(** C6. An empty sequence is a valid argument, and aligning it with a
    sequence gives that sequence against as many gap markers as it has
    items, as two strings when the arguments are strings; in particular
    [needle("", "ACGT")] is [("----", "ACGT")], [needle("ACGT", "")] is
    [("ACGT", "----")] and [needle("", "")] is [("", "")]. *)
Theorem needle_empty_sequence :
  (forall v1 v2 m mm g fuel,
      is_seq v1 -> is_seq v2 -> items v1 = [] ->
      length (items v2) <= fuel ->
      exists a1 a2,
        needle fuel v1 v2 (Vint m) (Vint mm) (Vint g) = Return (a1, a2) /\
        items a1 = replicate (length (items v2)) gap_marker /\
        items a2 = items v2) /\
  (forall v1 v2 m mm g fuel,
      is_seq v1 -> is_seq v2 -> items v2 = [] ->
      length (items v1) <= fuel ->
      exists a1 a2,
        needle fuel v1 v2 (Vint m) (Vint mm) (Vint g) = Return (a1, a2) /\
        items a1 = items v1 /\
        items a2 = replicate (length (items v1)) gap_marker) /\
  (forall s m mm g fuel,
      String.length s <= fuel ->
      needle fuel (Vstr EmptyString) (Vstr s) (Vint m) (Vint mm) (Vint g)
      = Return (Vstr (join (replicate (String.length s) gap_marker)), Vstr s)
      /\
      needle fuel (Vstr s) (Vstr EmptyString) (Vint m) (Vint mm) (Vint g)
      = Return (Vstr s, Vstr (join (replicate (String.length s) gap_marker))))
  /\
  needle_default 4 (Vstr EmptyString) (Vstr "ACGT")
  = Return (Vstr "----", Vstr "ACGT") /\
  needle_default 4 (Vstr "ACGT") (Vstr EmptyString)
  = Return (Vstr "ACGT", Vstr "----") /\
  needle_default 0 (Vstr EmptyString) (Vstr EmptyString)
  = Return (Vstr EmptyString, Vstr EmptyString).
Proof.
  split; [|split; [|split; [|repeat split; reflexivity]]].
  - intros v1 v2 m mm g fuel H1 H2 Hnil Hfuel.
    destruct (needle_int_columns v1 v2 m mm g fuel H1 H2)
      as (cols & Hret & Hi1 & Hi2 & Hs1 & Hs2 & _).
    { rewrite Hnil. simpl. lia. }
    exists (wrap v1 v2 (row1 cols)), (wrap v1 v2 (row2 cols)).
    rewrite Hi1, Hi2. split; [done|].
    rewrite Hnil in Hs1. destruct (src1_nil_rows cols Hs1) as [-> ->].
    now rewrite Hs2.
  - intros v1 v2 m mm g fuel H1 H2 Hnil Hfuel.
    destruct (needle_int_columns v1 v2 m mm g fuel H1 H2)
      as (cols & Hret & Hi1 & Hi2 & Hs1 & Hs2 & _).
    { rewrite Hnil. simpl. lia. }
    exists (wrap v1 v2 (row1 cols)), (wrap v1 v2 (row2 cols)).
    rewrite Hi1, Hi2. split; [done|].
    rewrite Hnil in Hs2. destruct (src2_nil_rows cols Hs2) as [-> ->].
    now rewrite Hs1.
  - intros s m mm g fuel Hfuel.
    assert (Hlen : length (chars s) = String.length s).
    { induction s as [|c s IH]; [reflexivity|].
      rewrite chars_cons. simpl. f_equal. apply IH. simpl in Hfuel. lia. }
    split.
    + destruct (needle_int_columns (Vstr EmptyString) (Vstr s) m mm g fuel)
        as (cols & Hret & _ & _ & Hs1 & Hs2 & _);
        [reflexivity | reflexivity | simpl; lia |].
      destruct (src1_nil_rows cols Hs1) as [Hr1 Hr2].
      rewrite Hret. unfold wrap. simpl.
      rewrite Hr1, Hr2, Hs2. simpl. now rewrite Hlen, join_chars.
    + destruct (needle_int_columns (Vstr s) (Vstr EmptyString) m mm g fuel)
        as (cols & Hret & _ & _ & Hs1 & Hs2 & _);
        [reflexivity | reflexivity | simpl; lia |].
      destruct (src2_nil_rows cols Hs2) as [Hr1 Hr2].
      rewrite Hret. unfold wrap. simpl.
      rewrite Hr1, Hr2, Hs1. simpl. now rewrite Hlen, join_chars.
Qed.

········

Scan the listing for "Hfuel" and copy out each line that has it.

### Response
  - intros v1 v2 m mm g fuel H1 H2 Hnil Hfuel.
  - intros v1 v2 m mm g fuel H1 H2 Hnil Hfuel.
  - intros s m mm g fuel Hfuel.
      rewrite chars_cons. simpl. f_equal. apply IH. simpl in Hfuel. lia. }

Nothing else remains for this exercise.